Where does the word "Require" show up in the records? Copy every line that has it.

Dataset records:
══════

(* ===== verification/PbufSpec.v ===== *)
(** Packet buffers ([Pbuf]): what the operations on chains do to the bytes a chain stands for. *)

From stdpp Require Import gmap.
From S2P Require Import Prelude Mem CString LwipMem LwipHeap Pbuf.

(** ** Fields *)

Lemma ld16_ext m m' a b : (forall i, 0 <= i < 2 -> ld8 m (a + i) = ld8 m' (b + i)) -> ld16 m a = ld16 m' b.
Proof. intros H. with_strategy transparent [ld16] unfold ld16. pose proof (H 0 ltac:(lia)) as H0. rewrite !Z.add_0_r in H0. by rewrite H0, (H 1) by lia. Qed.

Lemma ld8_st16_ne m a v b : b < a \/ a + 2 <= b -> ld8 (st16 m a v) b = ld8 m b.
Proof. intros H. rewrite ld8_st16. by ranges. Qed.

(** A buffer: its structure, its data and their holders. *)
Record pb := mkPb { b_addr : Z; b_payload : Z; b_len : Z; b_type : Z; b_ref : Z }.

Record cell (m : mem) (b : pb) (next tot : Z) : Prop := {
  c_next : ld32 m (b.(b_addr) + 0) = next;
  c_payload : ld32 m (b.(b_addr) + 4) = b.(b_payload);
  c_tot : ld16 m (b.(b_addr) + 8) = tot;
  c_len : ld16 m (b.(b_addr) + 10) = b.(b_len);
  c_type : ld8 m (b.(b_addr) + 12) = b.(b_type);
  c_ref : ld16 m (b.(b_addr) + 14) = b.(b_ref);
}.

Definition same_struct (m m' : mem) (p : Z) : Prop := forall x, p <= x < p + 16 -> ld8 m' x = ld8 m x.

Lemma cell_ext m m' b next tot : cell m b next tot -> same_struct m m' b.(b_addr) -> cell m' b next tot.
Proof.
  intros [H1 H2 H3 H4 H5 H6] Hs. split; [rewrite <- H1|rewrite <- H2|rewrite <- H3|rewrite <- H4|rewrite <- H5|rewrite <- H6].
  1, 2: apply ld32_ext; intros i Hi; apply Hs; lia.
  1, 2, 4: apply ld16_ext; intros i Hi; apply Hs; lia.
  apply Hs. lia.
Qed.

(** ** Chains *)

Definition first (l : list pb) : Z := match l with [] => 0 | b :: _ => b.(b_addr) end.
Definition total (l : list pb) : Z := foldr (fun b n => b.(b_len) + n) 0 l.

(** Buffers [l] linked to the next one [e], where the first one says that [t] bytes follow. *)
Definition first_or (l : list pb) (e : Z) : Z := match l with [] => e | b :: _ => b.(b_addr) end.
Fixpoint lseg (m : mem) (l : list pb) (t e : Z) : Prop :=
  match l with
  | [] => True
  | b :: l => 0 < b.(b_addr) /\ b.(b_addr) + 16 <= 2 ^ 32 /\ cell m b (first_or l e) t /\ lseg m l (t - b.(b_len)) e
  end.

(** The chain [l] of one packet. *)
Definition chain (m : mem) (l : list pb) : Prop := lseg m l (total l) 0.

Lemma chain_cons m b l : chain m (b :: l) <-> 0 < b.(b_addr) /\ b.(b_addr) + 16 <= 2 ^ 32 /\ cell m b (first l) (total (b :: l)) /\ chain m l.
Proof. unfold chain. cbn [lseg total foldr]. replace (b.(b_len) + foldr (fun b n => b.(b_len) + n) 0 l - b.(b_len)) with (total l) by (unfold total; lia). done. Qed.

Lemma total_app l l' : total (l ++ l') = total l + total l'.
Proof. induction l as [|b l IH]; [done|]. cbn [app total foldr]. fold (total (l ++ l')) (total l). lia. Qed.

Lemma lseg_app m l l' : forall t e, lseg m (l ++ l') t e <-> lseg m l t (first_or l' e) /\ lseg m l' (t - total l) e.
Proof.
  induction l as [|b l IH]; intros t e; cbn [app lseg]; [by rewrite Z.sub_0_r; tauto|]. rewrite IH. cbn [total foldr]. fold (total l).
  replace (t - b.(b_len) - total l) with (t - (b.(b_len) + total l)) by lia. replace (first_or (l ++ l') e) with (first_or l (first_or l' e)) by (by destruct l). tauto.
Qed.

Definition bytes (m : mem) (b : pb) : list Z := ld_bytes m b.(b_payload) (Z.to_nat b.(b_len)).
(** What the chain stands for. *)
Definition contents (m : mem) (l : list pb) : list Z := concat (map (bytes m) l).

(** The data lie in the address space. *)
Definition data_ok (b : pb) : Prop := 0 <= b.(b_payload) /\ b.(b_payload) + b.(b_len) < 2 ^ 32.

(** A range that meets neither the structures nor the data of the chain. *)
Definition off_chain (l : list pb) (d n : Z) : Prop :=
  Forall (fun b => (d + n <= b.(b_addr) \/ b.(b_addr) + 16 <= d) /\ (d + n <= b.(b_payload) \/ b.(b_payload) + b.(b_len) <= d)) l.

Lemma cell_len m b next tot : cell m b next tot -> 0 <= b.(b_len) < 2 ^ 16.
Proof. intros H. rewrite <- (c_len _ _ _ _ H). apply ld16_range. Qed.

Lemma lseg_lens m l t e : lseg m l t e -> Forall (fun b => 0 <= b.(b_len) < 2 ^ 16) l.
Proof. revert t. induction l as [|b l IH]; intros t; [done|]. intros (_ & _ & Hc & Hl). constructor; [by apply (cell_len _ _ _ _ Hc)|by apply (IH _ Hl)]. Qed.

Lemma lens_nonneg l : Forall (fun b => 0 <= b.(b_len) < 2 ^ 16) l -> 0 <= total l.
Proof. induction 1; cbn [total foldr]; [done|]. unfold total in *. lia. Qed.

Lemma contents_length m l : Forall (fun b => 0 <= b.(b_len) < 2 ^ 16) l -> Z.of_nat (length (contents m l)) = total l.
Proof.
  induction 1 as [|b l Hb Hl IH]; [done|]. unfold contents in *. cbn [map concat total foldr]. unfold bytes at 1. rewrite length_app, length_ld_bytes. unfold total in *. lia.
Qed.

Lemma lseg_ext m m' l : forall t e, lseg m l t e -> Forall (fun b => same_struct m m' b.(b_addr)) l -> lseg m' l t e.
Proof.
  induction l as [|b l IH]; intros t e; [done|]. intros (H1 & H2 & Hc & Hl) [Hs Hss]%Forall_cons. split; [done|]. split; [done|]. split; [by apply (cell_ext m)|by apply IH].
Qed.

Lemma contents_ext m m' l :
  Forall (fun b => forall x, b.(b_payload) <= x < b.(b_payload) + b.(b_len) -> ld8 m' x = ld8 m x) l -> contents m' l = contents m l.
Proof.
  induction 1 as [|b l Hb Hl IH]; [done|]. unfold contents in *. cbn [map concat]. rewrite IH. f_equal. unfold bytes. apply ld_bytes_ext. intros i Hi. apply Hb. lia.
Qed.

Lemma write_off m m' l d n :
  off_chain l d n -> (forall x, x < d \/ d + n <= x -> ld8 m' x = ld8 m x) -> chain m l -> chain m' l /\ contents m' l = contents m l.
Proof.
  intros Ho Hm Hc. split.
  - apply (lseg_ext m); [done|]. apply (Forall_impl _ _ _ Ho). intros b [Hb _] x Hx. apply Hm. lia.
  - apply contents_ext. apply (Forall_impl _ _ _ Ho). intros b [_ Hb] x Hx. apply Hm. lia.
Qed.

(** ** Accesses *)

Lemma peek_run ld p off s : 0 < p -> peek ld p off s = Ret (ld (nmem s) (p + off)) s.
Proof. intros Hp. unfold peek. rewrite (proj2 (Z.eqb_neq _ _)) by lia. done. Qed.

Lemma poke_run st p off v s : 0 < p -> poke st p off v s = Ret tt (set_nmem (st (nmem s) (p + off) v) s).
Proof. intros Hp. unfold poke. rewrite (proj2 (Z.eqb_neq _ _)) by lia. done. Qed.

Lemma nmem_set m s : nmem (set_nmem m s) = m.
Proof. done. Qed.
Lemma set_nmem_set m m' s : set_nmem m' (set_nmem m s) = set_nmem m' s.
Proof. done. Qed.

Section Cell.
Context (s : net) (b : pb) (next tot : Z) (Hp : 0 < b.(b_addr)) (Hc : cell (nmem s) b next tot).

Lemma p_next_run : p_next b.(b_addr) s = Ret next s.
Proof using Hp Hc. unfold p_next. by rewrite peek_run, (c_next _ _ _ _ Hc). Qed.
Lemma p_payload_run : p_payload b.(b_addr) s = Ret b.(b_payload) s.
Proof using Hp Hc. unfold p_payload. by rewrite peek_run, (c_payload _ _ _ _ Hc). Qed.
Lemma p_tot_run : p_tot_len b.(b_addr) s = Ret tot s.
Proof using Hp Hc. unfold p_tot_len. by rewrite peek_run, (c_tot _ _ _ _ Hc). Qed.
Lemma p_len_run : p_len b.(b_addr) s = Ret b.(b_len) s.
Proof using Hp Hc. unfold p_len. by rewrite peek_run, (c_len _ _ _ _ Hc). Qed.
Lemma p_type_run : p_type b.(b_addr) s = Ret b.(b_type) s.
Proof using Hp Hc. unfold p_type. by rewrite peek_run, (c_type _ _ _ _ Hc). Qed.
Lemma p_ref_run : p_ref b.(b_addr) s = Ret b.(b_ref) s.
Proof using Hp Hc. unfold p_ref. by rewrite peek_run, (c_ref _ _ _ _ Hc). Qed.
End Cell.

(** ** [pbuf_copy_partial] *)

Lemma memcpy_copies m dst src n b :
  0 <= dst -> 0 <= src -> 0 <= n -> dst + n <= 2 ^ 32 -> src + n < 2 ^ 32 ->
  ld8 (memcpy m dst src n) b = if (dst <=? b) && (b <? dst + n) then ld8 m (src + (b - dst)) else ld8 m b.
Proof. apply memmove_copies. Qed.

Lemma memcpy_bytes m dst src n :
  0 <= dst -> 0 <= src -> 0 <= n -> dst + n <= 2 ^ 32 -> src + n < 2 ^ 32 ->
  ld_bytes (memcpy m dst src n) dst (Z.to_nat n) = ld_bytes m src (Z.to_nat n).
Proof.
  intros Hd Hs Hn Hdn Hsn. apply ld_bytes_ext. intros i Hi. rewrite memcpy_copies by lia. ranges. f_equal. lia.
Qed.

Lemma ld_bytes_take m a n k : (k <= n)%nat -> take k (ld_bytes m a n) = ld_bytes m a k.
Proof. intros H. replace n with (k + (n - k))%nat by lia. rewrite ld_bytes_app. rewrite take_app_le by (rewrite length_ld_bytes; lia). apply take_ge. rewrite length_ld_bytes. lia. Qed.

Lemma ld_bytes_drop m a n k : (k <= n)%nat -> drop k (ld_bytes m a n) = ld_bytes m (a + Z.of_nat k) (n - k).
Proof. intros H. replace n with (k + (n - k))%nat at 1 by lia. rewrite ld_bytes_app. apply drop_app_length'. by rewrite length_ld_bytes. Qed.

(** The part of a chain from [offset] on, at most [len] bytes. *)
Definition slice (m : mem) (l : list pb) (offset len : Z) : list Z := take (Z.to_nat len) (drop (Z.to_nat offset) (contents m l)).

Lemma slice_skip m b l offset len : 0 <= b.(b_len) <= offset -> slice m (b :: l) offset len = slice m l (offset - b.(b_len)) len.
Proof.
  intros H. unfold slice, contents. cbn [map concat]. f_equal. unfold bytes at 1. rewrite drop_app_ge by (rewrite length_ld_bytes; lia). rewrite length_ld_bytes. f_equal. lia.
Qed.

Lemma slice_here m b l offset len :
  0 <= offset <= b.(b_len) -> 0 <= len -> let n := Z.min len (b.(b_len) - offset) in
  slice m (b :: l) offset len = ld_bytes m (b.(b_payload) + offset) (Z.to_nat n) ++ slice m l 0 (len - n).
Proof.
  intros H Hlen n. unfold slice, contents. cbn [map concat]. unfold bytes at 1. rewrite drop_app_le by (rewrite length_ld_bytes; lia). rewrite ld_bytes_drop by lia.
  rewrite take_app, length_ld_bytes. rewrite drop_0. rewrite Z2Nat.id by lia. f_equal; [|f_equal; lia].
  destruct (Z.le_gt_cases len (b.(b_len) - offset)); [rewrite ld_bytes_take by lia; f_equal; lia|]. rewrite take_ge by (rewrite length_ld_bytes; lia). f_equal. lia.
Qed.

Lemma copy_partial_run d l : forall fuel s k len offset,
  chain (nmem s) l -> Forall data_ok l -> off_chain l (d + k) len -> 0 < d -> 0 <= k -> 0 <= len -> k + len < 2 ^ 16 -> 0 <= offset < 2 ^ 16 -> d + k + len <= 2 ^ 32 -> (length l <= fuel)%nat ->
  let data := slice (nmem s) l offset len in
  exists m', copy_partial_from fuel (first l) d k len offset k s = Ret (k + Z.of_nat (length data)) (set_nmem m' s) /\
    ld_bytes m' (d + k) (length data) = data /\ (forall x, x < d + k \/ d + k + Z.of_nat (length data) <= x -> ld8 m' x = ld8 (nmem s) x).
Proof.
  induction l as [|b l IH]; intros fuel s k len offset Hc Hd Ho Hd0 Hk Hlen Hkl Hof Hr Hf data.
  { assert (data = []) as E by (unfold data, slice, contents; cbn [map concat]; by rewrite drop_nil, take_nil). rewrite E. exists (nmem s). split; [|done].
    destruct fuel; cbn [copy_partial_from first]; rewrite andb_false_r; unfold ret; f_equal; cbn; try lia; by destruct s as [[]]. }
  destruct (Z.eqb_spec len 0) as [->|Hl0].
  { assert (data = []) as E by done. rewrite E. exists (nmem s). split; [|done]. destruct fuel; [cbn in Hf; lia|]. cbn [copy_partial_from]. change (negb (0 =? 0)) with false. cbn [andb]. unfold ret. f_equal; [cbn; lia|by destruct s as [[]]]. }
  destruct fuel as [|fuel]; [cbn in Hf; lia|]. cbn [length] in Hf. apply chain_cons in Hc as (Hp & Hp2 & Hc & Hl). apply Forall_cons in Hd as [[Hd1 Hd2] Hd]. pose proof Ho as Ho'. apply Forall_cons in Ho as [[Ho1 Ho2] Ho].
  pose proof (cell_len _ _ _ _ Hc) as Hlb. cbn [copy_partial_from first]. rewrite (proj2 (Z.eqb_neq len 0)), (proj2 (Z.eqb_neq b.(b_addr) 0)) by lia. cbn [negb andb].
  mstep (exact (p_len_run s b _ _ Hp Hc)). destruct (negb (offset =? 0) && (b.(b_len) <=? offset)) eqn:Hskip.
  { apply andb_true_iff in Hskip as [Ho0 Hle%Z.leb_le]. mstep (exact (p_next_run s b _ _ Hp Hc)). rewrite u16_small by lia. unfold data. rewrite slice_skip by lia. apply IH; try done; lia. }
  assert (offset <= b.(b_len)) as Hob by (apply andb_false_iff in Hskip as [H%negb_false_iff%Z.eqb_eq|H%Z.leb_gt]; lia).
  rewrite (u16_small (b.(b_len) - offset)) by lia. set (n := if len <? b.(b_len) - offset then len else b.(b_len) - offset).
  assert (n = Z.min len (b.(b_len) - offset)) as Hn by (unfold n; destruct (Z.ltb_spec len (b.(b_len) - offset)); lia).
  mstep (exact (p_payload_run s b _ _ Hp Hc)). rewrite (u32_small (d + k)), (u32_small (b.(b_payload) + offset)) by lia.
  set (m1 := memcpy (nmem s) (d + k) (b.(b_payload) + offset) n). mstep reflexivity. fold m1. set (s1 := set_nmem m1 s) in *.
  assert (forall x, x < d + k \/ d + k + n <= x -> ld8 m1 x = ld8 (nmem s) x) as Hm1 by (intros x Hx; unfold m1; rewrite memcpy_copies by lia; by ranges).
  assert (off_chain (b :: l) (d + k) n) as Hon by (apply (Forall_impl _ _ _ Ho'); intros c Hcc; lia).
  destruct (write_off (nmem s) m1 (b :: l) (d + k) n Hon Hm1 ltac:(by apply chain_cons)) as ((_ & _ & Hc1 & Hl1)%chain_cons & _). destruct (write_off (nmem s) m1 l (d + k) n ltac:(by apply Forall_cons in Hon as [_ Hon]) Hm1 Hl) as (_ & Hcont).
  mstep (exact (p_next_run s1 b _ _ Hp Hc1)). rewrite (u16_small (k + n)), (u16_small (len - n)) by lia.
  destruct (IH fuel s1 (k + n) (len - n) 0 Hl1 Hd) as (m' & Hrun & Hdat & Hout); try lia; [apply (Forall_impl _ _ _ Ho); intros c Hcc; lia|].
  assert (data = ld_bytes (nmem s) (b.(b_payload) + offset) (Z.to_nat n) ++ slice m1 l 0 (len - n)) as Edata by (replace (slice m1 l 0 (len - n)) with (slice (nmem s) l 0 (len - n)) by (unfold slice; by rewrite Hcont); unfold data; rewrite slice_here by lia; by rewrite <- Hn).
  exists m'. rewrite Hrun, Edata. change (nmem s1) with m1 in *. set (rest := slice m1 l 0 (len - n)) in *. rewrite length_app, length_ld_bytes. split; [f_equal; lia|]. split.
  - rewrite ld_bytes_app. replace (d + k + Z.of_nat (Z.to_nat n)) with (d + (k + n)) by lia. rewrite Hdat. f_equal. transitivity (ld_bytes m1 (d + k) (Z.to_nat n)); [apply ld_bytes_ext; intros i Hi; apply Hout; lia|]. apply memcpy_bytes; lia.
  - intros x Hx. rewrite Hout by lia. apply Hm1. lia.
Qed.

══════

■ Problem solution
From stdpp Require Import gmap.
From S2P Require Import Prelude Mem CString LwipMem LwipHeap Pbuf.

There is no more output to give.